Haushalte mit E-Auto und insbesondere Wärmepumpe beziehen zudem in der Regel trotz anteiliger solarer Direktversorgung deutlich mehr Kilowattstunden aus dem öffentlichen Netz und tragen somit überdurchschnittlich zur Deckung der Netzkosten bei. Auch hier liegt keine Subventionierung des Eigenverbrauchs vor.
3) Steuern & Umlagen
Der Kostenbestandteil Steuern und Umlagen setzt sich aus vier Teilen zusammen: netzgekoppelte Umlagen, Konzessionsabgabe, Stromsteuer und Mehrwertsteuer. Die netzgekoppelten Umlagen sind genauso wie die Konzessionsabgabe überwiegend Kosten zur Finanzierung der Stromnetze.
Die Stromsteuer wurde 1999 als Teil der ökologischen Steuerreform eingeführt, um durch höhere Strompreise einen Anreiz zum Stromsparen zu schaffen. Sie zielt auf die gleiche Wirkung wie solarer Eigenverbrauch und Energieeffizienzmaßnahmen: Verringerung der Bezugsmenge von nicht klimaneutralem (grauen) Strom. Damit gilt hier die gleiche Argumentation wie bei den Netzentgelten.
Die Hälfte der Steuern und Umlagen entfällt jedoch auf die Mehrwertsteuer. Die Mehrwertsteuer wird auf gewerbliche Verkäufe von Produkten und Dienstleistungen erhoben. Auf Eigenleistungen, die nicht gewerblich erbracht werden, fällt dahingegen keine Mehrwertsteuer an: sei es die Gurke aus dem eigenen Garten oder das Renovieren des eigenen Hauses – genauso wie für den vor Ort selbst erzeugten und genutzten Solarstrom.
Die Behauptung, die nicht erfolgte Erhebung der Mehrwertsteuer auf den selbst verbrauchten Solarstrom auf Grundlage der Höhe der Strombezugskosten (!) wäre eine Subvention, ist sachlich nicht nachvollziehbar, sondern geradezu absurd. Ansonsten müsste auch auf die selbst angebaute Erdbeere oder auf das Streichen der Zimmerwand in Eigenregie die Mehrwertsteuer erhoben werden – und zwar auf Grundlage des aktuellen Marktpreises.
4) Eigenverbrauch entlastet den Staatshaushalt
Anlagenbetreiber erhalten auf den Eigenverbrauch keine EEG-Förderung, wodurch jede selbst verbrauchte Kilowattstunde förderfrei ist. Eigenverbrauchsanlagen reduzieren die Belastung des EEG-Kontos und des Staatshaushalts.

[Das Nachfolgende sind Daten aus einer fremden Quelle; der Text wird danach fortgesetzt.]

(* ===== verification/FlushFacts.v ===== *)
(** What the flush may say about the database: an error that claims "no changes
    were applied" leaves it as it was, and a flush that returns applied the unit
    exactly once (src/vfdw_flush.c over src/vfdw_cmd.c). *)
From S2P Require Import Prelude Slot Opcode WriteOp Ledger LedgerFacts Error Cmd CmdFacts.
From S2P Require Import Script ScriptEncode ScriptFacts FlushCluster Flush.
From stdpp Require Import list.
Local Open Scope Z_scope.

(** An error reply the flush takes as proof that the program wrote nothing. *)
Definition refusal (r : Reply) : bool :=
  bool_decide (r_type r = VALKEY_REPLY_ERROR) &&
  (vfdw_flush_proves_not_applied r ||
   match (vfdw_script_classify (r_str r)).1 with
   | VFDW_SCRIPT_UNKNOWN | VFDW_SCRIPT_INTERNAL => false
   | _ => true
   end).

(** What the flush relies on of the server: loading a program writes nothing,
    and neither does an EVALSHA that is answered with a refusal. *)
Class TruthfulServer {P Db : Type} (serve : list bytes → P → Reply * P) (db_of : P → Db)
    (script_text : bytes) : Prop := {
  ts_load : ∀ p, db_of (serve (cmd_args (load_cmd script_text)) p).2 = db_of p;
  ts_refused : ∀ args p, refusal (serve ("EVALSHA" :: args) p).1 = true →
    db_of (serve ("EVALSHA" :: args) p).2 = db_of p;
}.

(** What reporting a failed load as "nothing applied" takes for granted: that a
    server which refuses to load the program does not have it either.  It is the
    hypothesis of that one error, not of the flush. *)
Definition load_refused_means_absent {P Db : Type} (serve : list bytes → P → Reply * P)
    (db_of : P → Db) (script_text : bytes) : Prop :=
  ∀ p args, r_type (serve (cmd_args (load_cmd script_text)) p).1 = VALKEY_REPLY_ERROR →
    db_of (serve ("EVALSHA" :: args) (serve (cmd_args (load_cmd script_text)) p).2).2 = db_of p.

Section facts.
Context {P Db : Type} (serve : list bytes → P → Reply * P) (db_of : P → Db).

(* ---------------------------------------------------------------- *)
(** ** Batches whose commands write nothing *)

Definition harmless (cmd : list bytes) : Prop := ∀ p, db_of (serve cmd p).2 = db_of p.

Definition peer_db (s : BatchState (P := P)) : Db := db_of (cn_peer (bs_conn s)).
Definition out (s : BatchState (P := P)) : list (list bytes) := cn_out (bs_conn s).

Lemma deliver_harmless cmds p : Forall harmless cmds → db_of (deliver serve cmds p).2 = db_of p.
Proof.
  revert p. induction cmds as [|c cmds IH]; intros p H; [done|].
  apply Forall_cons in H as [H1 H2]. simpl. specialize (H1 p).
  destruct (serve c p) as [r p1]. specialize (IH p1 H2).
  destruct (deliver serve cmds p1) as [rs p2]. simpl in *. congruence.
Qed.

(** A flush that fails fails before the last command is out. *)
Lemma flush_raise s e s' :
  vfdw_batch_flush serve s = (Raise e, s') →
  ∃ n, (n ≤ length (out s) - 1)%nat ∧
    cn_peer (bs_conn s') = (deliver serve (take n (out s)) (cn_peer (bs_conn s))).2.
Proof.
  unfold vfdw_batch_flush. rewrite gets_bind. case_bool_decide; [done|].
  unfold mbind, M_bind, on_conn. destruct (wire_flush serve (bs_conn s)) as [[[]|e'] c] eqn:E; [done|].
  intros [= <- <-]. unfold wire_flush in E.
  destruct (head (cn_faults (bs_conn s))) as [[f|]|];
    [|by destruct (deliver serve (cn_out (bs_conn s)) _)..].
  exists (f_delivered f `min` (length (out s) - 1))%nat. split; [lia|]. unfold out.
  destruct (deliver serve (take _ (cn_out (bs_conn s))) _) as [rs p]. by injection E as <- <-.
Qed.

Lemma append_cases cmd s :
  (∃ f, on_conn (wire_append cmd) s = (Ok (), MkBS (bs_batch s) (set_wire (cn_peer (bs_conn s))
     (out s ++ [cmd]) (cn_in (bs_conn s)) f (bs_conn s)))) ∨
  (∃ e s', on_conn (wire_append cmd) s = (Raise e, s') ∧ cn_peer (bs_conn s') = cn_peer (bs_conn s)).
Proof.
  unfold on_conn, wire_append.
  destruct (head (cn_faults (bs_conn s))) as [[f|]|]; [right|left|left]; eauto.
Qed.

(** Queueing a command fails only before that command is out. *)
Lemma add_raise cmd s e s' :
  Forall harmless (out s) → vfdw_batch_add serve cmd s = (Raise e, s') → peer_db s' = peer_db s.
Proof.
  intros Ho. unfold vfdw_batch_add, mbind at 1, M_bind at 1.
  destruct (append_cases (cmd_args cmd) s) as [[f ->]|(e1 & s1 & -> & Hp)].
  - unfold set_batch. rewrite modify_bind, gets_bind. unfold when.
    case_bool_decide; [|done]. intros H1. apply flush_raise in H1 as (n & Hn & Hp).
    unfold peer_db. rewrite Hp. unfold out in *. simpl in *. rewrite length_app in Hn. simpl in Hn.
    rewrite take_app_le by lia. apply deliver_harmless. by apply Forall_take.
  - intros [= <- <-]. unfold peer_db. by rewrite Hp.
Qed.

Lemma add_harmless cmd s s' :
  counted s → Forall harmless (out s) → harmless (cmd_args cmd) →
  vfdw_batch_add serve cmd s = (Ok (), s') →
  Forall harmless (out s') ∧ peer_db s' = peer_db s.
Proof.
  intros Hc Ho Hh H. unfold vfdw_batch_add, mbind at 1, M_bind at 1 in H.
  destruct (append_cases (cmd_args cmd) s) as [[f E]|(e1 & s1 & E & Hp)]; rewrite E in H; [|done].
  unfold set_batch in H. rewrite modify_bind, gets_bind in H. unfold when in H.
  assert (Ho' : Forall harmless (out s ++ [cmd_args cmd])).
  { apply Forall_app. split; [done|]. by constructor. }
  case_bool_decide; [|by injection H as <-].
  match type of H with vfdw_batch_flush _ ?x = _ => set (s1 := x) in * end.
  assert (Hc1 : counted s1).
  { destruct Hc as [Hq Hi]. split; simpl; [|done]. unfold out. rewrite length_app. simpl. lia. }
  destruct (flush_spec serve s1 s' Hc1 H) as (_ & Hown & Hout & _).
  split; [unfold out; rewrite Hout; by constructor|]. unfold peer_db.
  assert (Hp : cn_peer (bs_conn s') = (deliver serve (out s ++ [cmd_args cmd])
    (cn_peer (bs_conn s))).2).
  { apply (f_equal snd) in Hown. unfold owing in Hown. rewrite Hout in Hown. simpl in Hown.
    rewrite Hown. unfold s1. simpl. by destruct (deliver serve (out s ++ _) _). }
  rewrite Hp. by apply deliver_harmless.
Qed.

(** After a reply has been taken nothing is buffered. *)
Lemma next_out s r s' :
  counted s → vfdw_batch_next serve s = (Ok r, s') →
  out s' = [] ∧ cn_peer (bs_conn s') = (owing serve s).2.
Proof.
  intros Hc H. destruct (next_spec serve s r s' Hc H) as (_ & _ & _ & Hown & _).
  assert (Ho : out s' = []).
  { unfold vfdw_batch_next, set_batch in H. rewrite modify_bind in H.
    destruct (bind_ok _ _ _ _ _ H) as ([] & s1 & H1 & H2).
    destruct (flush_spec serve (MkBS (set_current None (bs_batch s)) (bs_conn s)) s1 Hc H1) as (_ & _ & Hout & _).
    rewrite gets_bind in H2. case_bool_decide; [by injection H2 as <- <-|].
    destruct (bind_ok _ _ _ _ _ H2) as (r1 & s2 & H3 & H4). injection H4 as <- <-.
    unfold on_conn, wire_take in H3.
    destruct (head (cn_faults (bs_conn s1))) as [[f|]|], (cn_in (bs_conn s1)); simplify_eq; exact Hout. }
  split; [done|]. rewrite <- Hown. unfold owing. unfold out in Ho. rewrite Ho. done.
Qed.

(** Ending a batch that owes nothing touches nothing but the flag. *)
Lemma end_clean s :
  vfdw_batch_pending s = 0 →
  vfdw_batch_end serve s = (Ok (), MkBS (set_current None (bs_batch s))
    (set_conversation false (bs_conn s))).
Proof. intros H. unfold vfdw_batch_end. unfold get, mbind, M_bind. by rewrite H. Qed.
End facts.

(** A mask of one type admits that type only. *)
Lemma rtype_mask a t : 0 ≤ a → Z.land (VFDW_RTYPE a) (VFDW_RTYPE t) ≠ 0 → t = a.
Proof.
  intros Ha Hm. destruct (decide (t = a)) as [|Hne]; [done|]. destruct Hm. unfold VFDW_RTYPE.
  destruct (decide (0 ≤ t)) as [Ht|Ht].
  - rewrite !Z.shiftl_1_l. apply Z.bits_inj'. intros n Hn.
    rewrite Z.land_spec, Z.bits_0, !Z.pow2_bits_eqb by done.
    destruct (Z.eqb_spec a n), (Z.eqb_spec t n); try done. congruence.
  - rewrite (Z.shiftl_div_pow2 1 t) by lia. rewrite Z.div_small, Z.land_0_r; [done|].
    split; [lia|]. apply Z.pow_gt_1; lia.
Qed.

(* ---------------------------------------------------------------- *)
(** ** One attempt *)

Section wp.
Context {P : Type}.

Lemma wp_on_batch {A} (m : M (BatchState (P := P)) A) Q E (s : FlushState (P := P)) :
  wp m (λ a b, Q a (MkFS (fs_vars s) b)) (λ e b, E e (MkFS (fs_vars s) b)) (fs_bs s) →
  wp (on_batch m) Q E s.
Proof. unfold wp, on_batch. by destruct (m (fs_bs s)) as [[a|e] b]. Qed.

Lemma wp_on_vars f Q (E : pg_error → FlushState (P := P) → Prop) s :
  Q () (MkFS (f (fs_vars s)) (fs_bs s)) → wp (on_vars f) Q E s.
Proof. done. Qed.

Lemma wp_on_result {A} (r : result A) Q (E : pg_error → FlushState (P := P) → Prop) s :
  (∀ a, r = Ok a → Q a s) → (∀ e, r = Raise e → E e s) → wp (on_result r) Q E s.
Proof. unfold wp, on_result. destruct r; auto. Qed.

Lemma wp_get {S} Q (E : pg_error → S → Prop) s : Q s s → wp get Q E s.
Proof. done. Qed.

Lemma wp_modify {S} (f : S → S) Q (E : pg_error → S → Prop) s : Q () (f s) → wp (modify f) Q E s.
Proof. done. Qed.

Lemma wp_intro {S A} (m : M S A) (Q : A → S → Prop) (E : pg_error → S → Prop) s :
  (∀ a s', m s = (Ok a, s') → Q a s') → (∀ e s', m s = (Raise e, s') → E e s') → wp m Q E s.
Proof. unfold wp. destruct (m s) as [[a|e] s']; auto. Qed.
End wp.

Section attempt.
Context (verify_mbstr : bytes → bool) (encoding : string).
Context {P Db : Type} (serve : list bytes → P → Reply * P) (db_of : P → Db).
Context (script_text sha1 : bytes) (pipeline_batch : Z) (l : Ledger).
Context `{!TruthfulServer serve db_of script_text}.
Hypothesis Hl : ledger_ok l.

(** What holds of the database where the flush raises: the program is on its way,
    or nothing was written - the latter, for the error of a refused load, only on
    a server that has no program it refuses to load. *)
Definition load_failed : string := "could not load the Valkey write program".

Definition unwritten (e : pg_error) (p : P) (s : FlushState (P := P)) : Prop :=
  fv_phase (fs_vars s) = VFDW_FLUSH_SENT ∨
  ((pe_msg e = load_failed → load_refused_means_absent serve db_of script_text) →
   db_of (cn_peer (bs_conn (fs_bs s))) = db_of p).

Lemma unwritten_same e p s : peer_db db_of (fs_bs s) = db_of p → unwritten e p s.
Proof. intros H. by right. Qed.

Lemma proves_prefix r p :
  p ∈ vfdw_flush_proofs → vfdw_reply_has_prefix (Some r) p = true → refusal r = true.
Proof.
  intros Hp Hr. unfold refusal.
  assert (Ht : vfdw_reply_is_error (Some r) = true).
  { unfold vfdw_reply_has_prefix in Hr. by destruct (vfdw_reply_is_error (Some r)). }
  simpl in Ht. rewrite Ht. simpl. apply orb_true_iff. left.
  apply existsb_exists. exists p. split; [by apply list_elem_of_In|done].
Qed.

Lemma classify_error_wp r s :
  r_type r = VALKEY_REPLY_ERROR →
  wp (vfdw_flush_classify_error verify_mbstr encoding (P := P) r)
    (λ o s', s' = s ∧ o ≠ VFDW_FLUSH_APPLIED ∧ refusal r = true)
    (λ e s', fs_bs s' = fs_bs s ∧
       (fv_phase (fs_vars s') = fv_phase (fs_vars s) ∨ refusal r = true)) s.
Proof.
  intros Ht. unfold vfdw_flush_classify_error.
  destruct (vfdw_reply_has_prefix (Some r) "NOSCRIPT") eqn:E1.
  { apply wp_ret. split_and!; [done|done|]. eapply proves_prefix; [|done]. by left. }
  destruct (vfdw_flush_is_retryable r) eqn:E2.
  { apply wp_ret. split_and!; [done|done|]. apply orb_true_iff in E2 as [E2|E2];
      (eapply proves_prefix; [|exact E2]); unfold vfdw_flush_proofs; rewrite !elem_of_cons; tauto. }
  assert (Hv : ∀ v, (vfdw_script_classify (r_str r)).1 = v → v ≠ VFDW_SCRIPT_INTERNAL →
    v ≠ VFDW_SCRIPT_UNKNOWN → refusal r = true).
  { intros v <- H1 H2. unfold refusal. rewrite bool_decide_true by done. simpl.
    apply orb_true_iff. right. by destruct (vfdw_script_classify (r_str r)).1. }
  case_bool_decide as Hi; [by split; [|left]|].
  case_bool_decide as Hu; simpl.
  - destruct (vfdw_flush_proves_not_applied r) eqn:Ep; [|by split; [|left]].
    split; [done|]. right. unfold refusal. by rewrite bool_decide_true, Ep.
  - split; [done|]. right. by eapply Hv.
Qed.

Lemma classify_wp reply nplans s :
  wp (vfdw_flush_classify verify_mbstr encoding (P := P) reply nplans)
    (λ o s', s' = s ∧ ∃ r, reply = Some r ∧
       match o with
       | VFDW_FLUSH_APPLIED => r_type r = VALKEY_REPLY_STATUS ∧
           vfdw_script_classify (r_str r) = (VFDW_SCRIPT_OK, Some (dec nplans))
       | _ => refusal r = true
       end)
    (λ e s', fs_bs s' = fs_bs s ∧
       (fv_phase (fs_vars s') = fv_phase (fs_vars s) ∨
        ∃ r, reply = Some r ∧ refusal r = true)) s.
Proof.
  unfold vfdw_flush_classify. destruct reply as [r|]; [|by split; [|left]].
  case_bool_decide as Ht.
  - eapply wp_mono; [by apply classify_error_wp| |].
    + intros o s' (-> & Ho & Hr). split; [done|]. exists r. by destruct o.
    + intros e s' [Hb [Hp|Hr]]; (split; [done|]); [by left|]. right. by exists r.
  - apply wp_bind, wp_on_result; [|by split; [|left]]. intros [] Hx.
    destruct (vfdw_script_classify (r_str r)) as [v d] eqn:Ec.
    case_bool_decide as Hv; simpl; [|by split; [|left]].
    case_bool_decide as Hd; simpl; [|by split; [|left]].
    apply wp_ret. split; [done|]. exists r. subst. split_and!; try done.
    unfold vfdw_reply_expect in Hx. simpl in Hx. rewrite bool_decide_false in Hx by done.
    case_bool_decide as Hm; [done|]. apply (rtype_mask VALKEY_REPLY_STATUS); [done|exact Hm].
Qed.

(** Nothing is buffered in either direction. *)
Definition clean (c : Conn (P := P)) : Prop := cn_out c = [] ∧ cn_in c = [].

Fazit: Gebäude sind entscheidend für die Energiewende
Der Eigenverbrauch selbst erzeugten Solarstroms führt zu Einsparungen im Vergleich zu den Strombezugskosten. Dabei handelt es sich jedoch nicht um eine Subvention. Der Selbstverbrauch von vor Ort erzeugtem Solarstrom ist genauso normal wie Eigenleistungen im Haus oder der Eigenanbau von Obst und Gemüse im Garten. Über den erzielten relevanten Klimaschutzbeitrag hinaus entfalten solare Selbstversorger einen hohen gesamtgesellschaftlichen Nutzen.
Anstelle einer sachlich falschen und irreführenden Subventionsdiskussion sollten jetzt die anstehenden Aufgaben der Energiewende angegangen werden: Photovoltaikausbau für alle relevanten Marktsegmente auf Zielkurs halten, Speicher ausbauen und weitere Flexibilitäten voranbringen sowie systemdienlich ins Stromsystem einführen.
Die Gebäude-Photovoltaik ist und bleibt entscheidend für den Erfolg der Energiewende. Solare Dachanlagen sind zudem Akzeptanzanker für die Energiewende. Sie werden heute in aller Regel mit Speichern, E-Autos oder Wärmepumpen installiert und treiben somit die notwendige Sektorenkopplung voran.
Dabei mobilisiert die Gebäude-PV notwendiges privates Kapital in Milliardenhöhe. Unternehmen werden durch günstige und verlässliche Strompreise gestärkt und Wertschöpfung sowie Arbeitsplätze vor Ort geschaffen. Um die Energiewende auf Zielkurs zu halten, braucht es deshalb auch in Zukunft ein starkes Dachanlagensegment.